As is the case for many other algorithms, we cannot prove the liability of our approach sensu strictu. However, the concordance of a great portion of the net topologies with well-established phylogenetic relations makes our findings highly plausible. We have demonstrated for several cases of inconsistencies that independent findings indicate them as well. In addition, it is unlikely that, just by chance, the genomes of (say) the Antiqua strains or of shigellae cluster in the pattern observed.

Limitations and Further Improvements

For prokaryotes, the organization of their genes in operons (Jacob and Monod 1961) and uberoperons (Lathe et al. 2000) is well established and it is known that the degree of genomic rearrangements increases constantly with the time of divergence (Suyama and Bork 2001). This holds even though there are discordant processes like HGT or varying rates of evolution or gene loss. However, these processes have been shown to add noise rather than a directional bias (Dutilh et al. 2004). In summary, these findings argue for analysis of genome organization. The above method is the first one utilizing the overall genome structure for determination of phylogenetic trees. So far, gene order has been exploited for gene pairs (Korbel et al. 2002) or rearrangements have been studied for a reduced set of genes in γ-proteobacterial genomes (Belda et al. 2005). The approach introduced with GO4genome eliminates some of the pitfalls of sequence-based phylogenies by comparing genes on function. For pairwise comparison of the genomes, it is not necessary to compare the respective sequences, which avoids false assignments. Due to the “fuzzy” scoring function, the selection of paralogues has only a minor effect on the identification of conserved genomic segments. As ontology is exploited, in situ replacements of genes maintaining the function of gene products have little impact on the phylogenetic distance. We believe that assessing HGT events in this way is at least a considerable alternative. Microbial genomes may contain a substantial number of duplicated genes, which argues for filtering (cf. Fig. 1). The above findings show that the proposed processing is appropriate to identify relevant gene series which can surrogate a cover.

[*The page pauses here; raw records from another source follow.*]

(** C38. Merging caches: a request for a new cache is answered with an existing
    one that is mergeable and whose objects have exactly the size of the
    request rounded up to its alignment, so less than one step of the alignment
    is wasted, if there is such a cache, and with none otherwise; the cache
    comes from the list and keeps a valid layout, its objects are large enough
    for the request and aligned as it asked, and its cleared size covers both
    uses. *)
Theorem cache_alias_correct (cls : Z) (caches : list (kmem_cache * Z)) (size align flags : Z) (ctor : bool) :
  1 <= size <= 2 ^ 29 -> is_pow2 cls -> cls <= 2 ^ 20 -> is_pow2 align -> align <= 2 ^ 20 ->
  (forall k u, (k, u) ∈ caches -> cache_ok k /\ kc_size k < 2 ^ 31) ->
  exists a P r, calculate_alignment cls flags align (ALIGN size WORD) = Ret a /\ (align | a) /\ (a | P) /\ size <= P < size + a
    /\ __kmem_cache_alias cls caches size align flags ctor = Ret r
    /\ (forall k', r = Some k' -> exists k u, (k, u) ∈ caches /\ ctor = false /\ slab_unmergeable u k = false
         /\ k' = merged k size /\ cache_ok k' /\ kc_size k' = P /\ kc_size k = P /\ kc_offset k' = kc_offset k
         /\ size <= object_size k' <= kc_size k' /\ object_size k <= object_size k')
    /\ (r = None -> ctor = true \/ forall k u, (k, u) ∈ caches -> slab_unmergeable u k = true \/ kc_size k <> P).
Proof.
  intros Hs Hc Hcl Ha Hal Hok.
  destruct (ALIGN_spec size WORD ltac:(lia) word_pow2 ltac:(unfold WORD; lia) ltac:(done)) as [H1 _].
  destruct (calculate_alignment_spec cls flags align (ALIGN size WORD)) as (a & Ea & Hpa & Hlow & Hwa & Hup & _); try done; try lia.
  exists a, (ALIGN (ALIGN size WORD) a). destruct (ALIGN_word_spec size a Hs Hpa ltac:(lia)) as [HP Hd]. set (P := ALIGN (ALIGN size WORD) a) in *.
  assert (Hda : (align | a)) by (by apply pow2_le_divide).
  unfold __kmem_cache_alias, find_mergeable. destruct ctor; [exists None; split_and!; try done; try lia; intros _; by left|]. rewrite Ea. cbn [obind]. fold P.
  eexists. split_and!; try done; try lia.
  - intros k' Hk'. destruct (merge_walk _ _ _) as [k|] eqn:Em; [|done]. injection Hk' as <-.
    apply merge_walk_spec in Em as ((u & Hu & Hmg) & Hsz & Hct & Hmask). rewrite list_elem_of_In, <- in_rev, <- list_elem_of_In in Hu.
    destruct (Hok k u Hu) as [Hk Hk31]. exists k, u. cbn [merged kc_size kc_offset object_size].
    assert (Hfit : size <= kc_size k) by lia. pose proof (co_object _ Hk).
    assert (EP : kc_size k = P).
    { destruct Hpa as (j & Hj & ->). assert (j < 32) by (assert (2 ^ j < 2 ^ 32) by lia; apply (Z.pow_lt_mono_r_iff 2); lia).
      apply mask_divides in Hmask as [c Ec]; [|pose proof (co_size _ Hk); lia|lia]. destruct Hd as [d Ed]. rewrite Ec, Ed in *. unfold WORD in *.
      assert (d <= c) by (apply (Z.mul_le_mono_pos_r _ _ (2 ^ j)); lia). assert (c < d + 1) by (apply (Z.mul_lt_mono_pos_r (2 ^ j)); lia). assert (c = d) by lia. by subst c. }
    split_and!; try done; try lia. destruct Hk. split; try done. cbn. lia.
  - intros Hn. right. intros k u Hu. destruct (merge_walk _ _ _) as [k0|] eqn:Em; [done|]. destruct Hpa as (j & Hj & ->).
    apply (merge_walk_none (rev caches) P j) with (c := k) (u := u) in Em; [done|..].
    + split; [done|]. assert (2 ^ j < 2 ^ 32) by lia. apply (Z.pow_lt_mono_r_iff 2); lia.
    + lia.
    + done.
    + rewrite list_elem_of_In, <- in_rev, <- list_elem_of_In. done.
Qed.

Definition demo_plain : kmem_cache :=
  mk_cache (fun _ => mk_cpu 0 0 None) 0 5 64 60 0 (oo_make 0 64) (oo_make 0 64) (oo_make 0 64) 1 false 64 64 (fun _ => None).
Definition demo_caches : list (kmem_cache * Z) := [(demo_plain, 0)].

Lemma demo_caches_ok k u : (k, u) ∈ demo_caches -> cache_ok k /\ kc_size k < 2 ^ 31.
Proof.
  intros H. apply list_elem_of_singleton, pair_equal_spec in H as [-> _]. split; [|done].
  split; [done|by exists 8|done|by exists 0|done|..]; vm_compute; split_and!; done.
Qed.

Lemma cache_alias_correct_witness :
  exists k', __kmem_cache_alias 64 demo_caches 62 16 0 false = Ret (Some k') /\ kc_size k' = 64 /\ 62 <= object_size k'.
Proof.
  destruct (cache_alias_correct 64 demo_caches 62 16 0 false) as (a & P & r & Ea & _ & _ & HP & Er & Hr & _); [lia|by exists 6|lia|by exists 4|lia|apply demo_caches_ok|].
  vm_compute in Ea. injection Ea as <-. assert (Ex : exists k', __kmem_cache_alias 64 demo_caches 62 16 0 false = Ret (Some k')) by (eexists; vm_compute; reflexivity).
  destruct Ex as [k' Ek]. rewrite Ek in Er. injection Er as <-. destruct (Hr k' eq_refl) as (k & u & Hu & _ & _ & _ & _ & E1 & E2 & _ & H & _). exists k'. split; [exact Ek|].
  split; [|apply H]. rewrite E1, <- E2. apply list_elem_of_singleton in Hu. by injection Hu as -> ->.
Defined.

(** A cache that relies on type-safe reuse is merged with a plain one. *)
Lemma merge_ignores_flags :
  __kmem_cache_alias 64 demo_caches 60 64 SLAB_TYPESAFE_BY_RCU false = Ret (Some (merged demo_plain 60))
  /\ Z.land (kc_flags (merged demo_plain 60)) SLAB_TYPESAFE_BY_RCU = 0.
Proof. split; vm_compute; reflexivity. Qed.

(** Without a size the alignment loop of a hardware-aligned cache never ends. *)
Lemma ralign_zero fuel r : 0 <= r -> ralign_loop fuel 0 r = Stuck.
Proof.
  revert r. induction fuel as [|fuel IH]; intros r Hr; cbn [ralign_loop]; [done|].
  assert (0 <= r / 2) by (apply Z.div_pos; lia). destruct (Z.leb_spec 0 (r / 2)); [by apply IH|lia].
Qed.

Optimal applications for GO4genome are the study of serovars (see Fig. 3) or of closely related species (see Fig. 2).

Several improvements of GO4genome are conceivable. So far, the algorithm assesses gene function and location but not gene orientation. When comparing two genomes, the transcriptional orientation of each gene pair can be the same (positive polarity) or different (negative polarity). However, how to integrate this signal into Formula (6) is unclear. The algorithm considers the length and size of rearrangements but not their location, e.g., with respect to the origin of replication. To do this, it would be necessary to model gene dosage for each species.

Above, we have focused on genomes consisting of a single chromosome. An analysis of several chromosomes is trivial; how to consider plasmids is unclear. Unfortunately, approaches exploiting gene order cannot be utilized for higher organisms: gene order is poorly conserved in eukaryotes (Huynen et al. 2001). The ultimate goal would be the comparison of all completely sequenced microbial genomes in order to compare genome organization. Due to the modular concept of our approach, such an analysis is feasible.